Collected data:
= = =

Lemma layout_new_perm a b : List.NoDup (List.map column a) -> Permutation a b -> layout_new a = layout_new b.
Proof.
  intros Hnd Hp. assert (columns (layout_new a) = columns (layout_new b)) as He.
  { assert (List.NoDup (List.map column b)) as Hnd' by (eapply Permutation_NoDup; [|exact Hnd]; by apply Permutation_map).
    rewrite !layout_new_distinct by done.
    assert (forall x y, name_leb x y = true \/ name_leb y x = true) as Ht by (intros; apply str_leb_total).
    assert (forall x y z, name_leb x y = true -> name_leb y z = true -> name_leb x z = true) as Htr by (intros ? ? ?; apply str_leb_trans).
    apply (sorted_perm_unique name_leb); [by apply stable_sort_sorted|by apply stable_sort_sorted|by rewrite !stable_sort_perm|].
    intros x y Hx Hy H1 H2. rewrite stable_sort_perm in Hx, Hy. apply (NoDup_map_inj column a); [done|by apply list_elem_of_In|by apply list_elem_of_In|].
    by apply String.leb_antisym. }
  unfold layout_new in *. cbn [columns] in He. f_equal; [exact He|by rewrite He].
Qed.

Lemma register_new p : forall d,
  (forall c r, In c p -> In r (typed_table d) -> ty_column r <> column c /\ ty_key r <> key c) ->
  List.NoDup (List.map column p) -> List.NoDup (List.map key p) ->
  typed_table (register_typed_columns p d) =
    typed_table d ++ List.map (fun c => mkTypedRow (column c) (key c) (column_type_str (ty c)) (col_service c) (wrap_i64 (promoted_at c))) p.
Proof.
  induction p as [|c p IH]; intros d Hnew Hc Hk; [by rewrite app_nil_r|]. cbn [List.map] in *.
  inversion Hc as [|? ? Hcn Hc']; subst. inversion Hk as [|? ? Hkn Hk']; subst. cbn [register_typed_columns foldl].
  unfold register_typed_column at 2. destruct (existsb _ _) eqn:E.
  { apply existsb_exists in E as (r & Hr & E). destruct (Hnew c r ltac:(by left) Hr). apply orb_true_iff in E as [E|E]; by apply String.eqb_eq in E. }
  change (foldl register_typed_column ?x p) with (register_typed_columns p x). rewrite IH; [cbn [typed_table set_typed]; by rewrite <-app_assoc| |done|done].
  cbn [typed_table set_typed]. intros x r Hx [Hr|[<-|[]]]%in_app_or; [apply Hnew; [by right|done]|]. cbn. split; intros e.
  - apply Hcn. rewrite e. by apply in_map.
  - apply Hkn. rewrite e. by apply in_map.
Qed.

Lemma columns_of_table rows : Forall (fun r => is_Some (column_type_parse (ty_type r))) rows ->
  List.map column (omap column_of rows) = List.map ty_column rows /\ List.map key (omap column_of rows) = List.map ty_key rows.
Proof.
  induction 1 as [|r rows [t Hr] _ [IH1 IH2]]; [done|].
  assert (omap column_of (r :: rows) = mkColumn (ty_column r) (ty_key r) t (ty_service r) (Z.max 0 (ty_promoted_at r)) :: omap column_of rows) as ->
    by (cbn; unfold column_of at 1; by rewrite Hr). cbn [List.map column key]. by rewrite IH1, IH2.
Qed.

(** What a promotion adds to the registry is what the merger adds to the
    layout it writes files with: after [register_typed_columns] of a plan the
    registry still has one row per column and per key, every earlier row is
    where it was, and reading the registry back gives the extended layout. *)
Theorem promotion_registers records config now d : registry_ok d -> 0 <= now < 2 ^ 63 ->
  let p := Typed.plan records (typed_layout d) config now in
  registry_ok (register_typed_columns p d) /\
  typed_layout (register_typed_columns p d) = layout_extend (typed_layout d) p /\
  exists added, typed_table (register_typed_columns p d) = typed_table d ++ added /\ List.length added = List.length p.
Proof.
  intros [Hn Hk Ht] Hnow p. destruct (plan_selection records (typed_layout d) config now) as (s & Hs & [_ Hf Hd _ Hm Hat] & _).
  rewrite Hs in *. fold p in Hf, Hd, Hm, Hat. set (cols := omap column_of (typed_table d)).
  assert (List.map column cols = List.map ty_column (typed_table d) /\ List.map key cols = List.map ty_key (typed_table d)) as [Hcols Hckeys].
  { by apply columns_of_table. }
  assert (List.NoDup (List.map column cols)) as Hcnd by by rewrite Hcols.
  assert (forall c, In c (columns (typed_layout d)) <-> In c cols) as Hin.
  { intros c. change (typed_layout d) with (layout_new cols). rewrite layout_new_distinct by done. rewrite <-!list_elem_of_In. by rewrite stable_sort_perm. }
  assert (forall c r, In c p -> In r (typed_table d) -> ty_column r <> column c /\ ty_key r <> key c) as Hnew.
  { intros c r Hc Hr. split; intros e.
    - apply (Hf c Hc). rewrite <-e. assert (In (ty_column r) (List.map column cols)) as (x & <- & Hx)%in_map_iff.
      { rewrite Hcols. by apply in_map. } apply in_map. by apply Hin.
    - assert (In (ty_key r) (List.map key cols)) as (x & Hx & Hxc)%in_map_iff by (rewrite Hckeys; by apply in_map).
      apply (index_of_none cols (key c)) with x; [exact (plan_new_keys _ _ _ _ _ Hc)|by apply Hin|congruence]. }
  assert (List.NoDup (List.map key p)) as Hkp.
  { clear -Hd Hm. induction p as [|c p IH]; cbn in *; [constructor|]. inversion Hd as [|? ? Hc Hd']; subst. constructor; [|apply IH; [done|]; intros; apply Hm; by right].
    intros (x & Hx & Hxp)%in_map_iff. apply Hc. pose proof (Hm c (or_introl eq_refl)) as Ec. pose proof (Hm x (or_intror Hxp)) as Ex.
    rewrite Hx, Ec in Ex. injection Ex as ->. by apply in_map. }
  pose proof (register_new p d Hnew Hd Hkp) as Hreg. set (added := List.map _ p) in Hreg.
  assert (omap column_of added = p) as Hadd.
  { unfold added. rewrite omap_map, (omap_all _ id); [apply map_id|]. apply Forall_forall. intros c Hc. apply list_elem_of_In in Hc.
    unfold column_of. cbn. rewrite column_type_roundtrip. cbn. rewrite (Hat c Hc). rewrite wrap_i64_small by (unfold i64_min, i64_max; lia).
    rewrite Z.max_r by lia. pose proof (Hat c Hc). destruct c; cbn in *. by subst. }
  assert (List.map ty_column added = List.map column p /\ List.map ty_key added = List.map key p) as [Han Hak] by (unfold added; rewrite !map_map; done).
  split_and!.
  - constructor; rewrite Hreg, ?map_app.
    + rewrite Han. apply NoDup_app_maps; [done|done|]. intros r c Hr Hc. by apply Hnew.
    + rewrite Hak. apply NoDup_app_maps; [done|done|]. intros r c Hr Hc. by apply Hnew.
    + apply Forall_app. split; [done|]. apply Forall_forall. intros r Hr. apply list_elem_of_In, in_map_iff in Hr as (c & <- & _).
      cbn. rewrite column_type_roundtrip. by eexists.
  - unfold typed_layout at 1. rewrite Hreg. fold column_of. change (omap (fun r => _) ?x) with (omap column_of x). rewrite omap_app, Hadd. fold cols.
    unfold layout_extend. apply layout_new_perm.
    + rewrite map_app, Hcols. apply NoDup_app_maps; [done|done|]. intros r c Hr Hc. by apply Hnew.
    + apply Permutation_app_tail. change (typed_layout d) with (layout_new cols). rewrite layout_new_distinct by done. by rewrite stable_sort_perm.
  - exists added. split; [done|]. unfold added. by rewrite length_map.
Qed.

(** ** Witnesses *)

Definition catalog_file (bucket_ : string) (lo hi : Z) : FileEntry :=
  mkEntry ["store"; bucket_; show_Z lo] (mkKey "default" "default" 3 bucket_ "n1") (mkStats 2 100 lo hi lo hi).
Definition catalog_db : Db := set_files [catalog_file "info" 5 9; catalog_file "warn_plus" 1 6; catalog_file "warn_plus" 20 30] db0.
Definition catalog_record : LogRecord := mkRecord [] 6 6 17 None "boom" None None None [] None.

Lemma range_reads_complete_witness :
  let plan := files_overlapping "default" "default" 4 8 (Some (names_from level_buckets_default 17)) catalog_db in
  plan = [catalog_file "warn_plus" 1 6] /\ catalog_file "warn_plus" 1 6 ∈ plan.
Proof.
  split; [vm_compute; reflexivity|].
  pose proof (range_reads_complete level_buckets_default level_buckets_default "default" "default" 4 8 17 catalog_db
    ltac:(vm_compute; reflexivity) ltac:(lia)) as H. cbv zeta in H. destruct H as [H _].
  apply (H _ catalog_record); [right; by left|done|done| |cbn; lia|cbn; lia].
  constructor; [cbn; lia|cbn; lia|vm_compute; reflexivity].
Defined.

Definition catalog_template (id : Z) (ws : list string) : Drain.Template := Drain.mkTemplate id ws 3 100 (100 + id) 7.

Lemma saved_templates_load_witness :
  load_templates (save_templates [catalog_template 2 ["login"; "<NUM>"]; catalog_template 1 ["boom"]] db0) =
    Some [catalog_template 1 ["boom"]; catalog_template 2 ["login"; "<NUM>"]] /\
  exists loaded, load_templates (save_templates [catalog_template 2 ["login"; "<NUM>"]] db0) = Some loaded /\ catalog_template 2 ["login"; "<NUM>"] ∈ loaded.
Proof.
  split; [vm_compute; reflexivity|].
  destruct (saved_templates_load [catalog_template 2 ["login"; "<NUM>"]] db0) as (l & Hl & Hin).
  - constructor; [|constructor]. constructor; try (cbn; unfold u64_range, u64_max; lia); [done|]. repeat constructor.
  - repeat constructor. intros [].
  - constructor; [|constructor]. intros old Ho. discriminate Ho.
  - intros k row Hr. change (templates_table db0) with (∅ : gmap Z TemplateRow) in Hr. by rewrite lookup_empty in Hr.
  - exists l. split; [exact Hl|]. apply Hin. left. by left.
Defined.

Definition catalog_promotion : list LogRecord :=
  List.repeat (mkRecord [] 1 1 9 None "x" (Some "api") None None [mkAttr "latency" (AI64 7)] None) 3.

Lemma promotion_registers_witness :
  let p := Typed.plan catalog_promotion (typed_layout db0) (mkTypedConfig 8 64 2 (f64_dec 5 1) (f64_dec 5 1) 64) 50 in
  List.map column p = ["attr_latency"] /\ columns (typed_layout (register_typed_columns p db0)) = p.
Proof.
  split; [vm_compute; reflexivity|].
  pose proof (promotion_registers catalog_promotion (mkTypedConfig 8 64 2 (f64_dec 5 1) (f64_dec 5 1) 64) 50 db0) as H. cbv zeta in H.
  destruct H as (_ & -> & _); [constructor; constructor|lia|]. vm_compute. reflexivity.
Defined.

= = =

- Problem requirements:
Look above for the line holding "by apply Permutation_map)." and the line holding "apply (sorted_perm_unique name_leb);". Retype both, and every line between them, word for word and nothing else.

- Response below:
  { assert (List.NoDup (List.map column b)) as Hnd' by (eapply Permutation_NoDup; [|exact Hnd]; by apply Permutation_map).
    rewrite !layout_new_distinct by done.
    assert (forall x y, name_leb x y = true \/ name_leb y x = true) as Ht by (intros; apply str_leb_total).
    assert (forall x y z, name_leb x y = true -> name_leb y z = true -> name_leb x z = true) as Htr by (intros ? ? ?; apply str_leb_trans).
    apply (sorted_perm_unique name_leb); [by apply stable_sort_sorted|by apply stable_sort_sorted|by rewrite !stable_sort_perm|].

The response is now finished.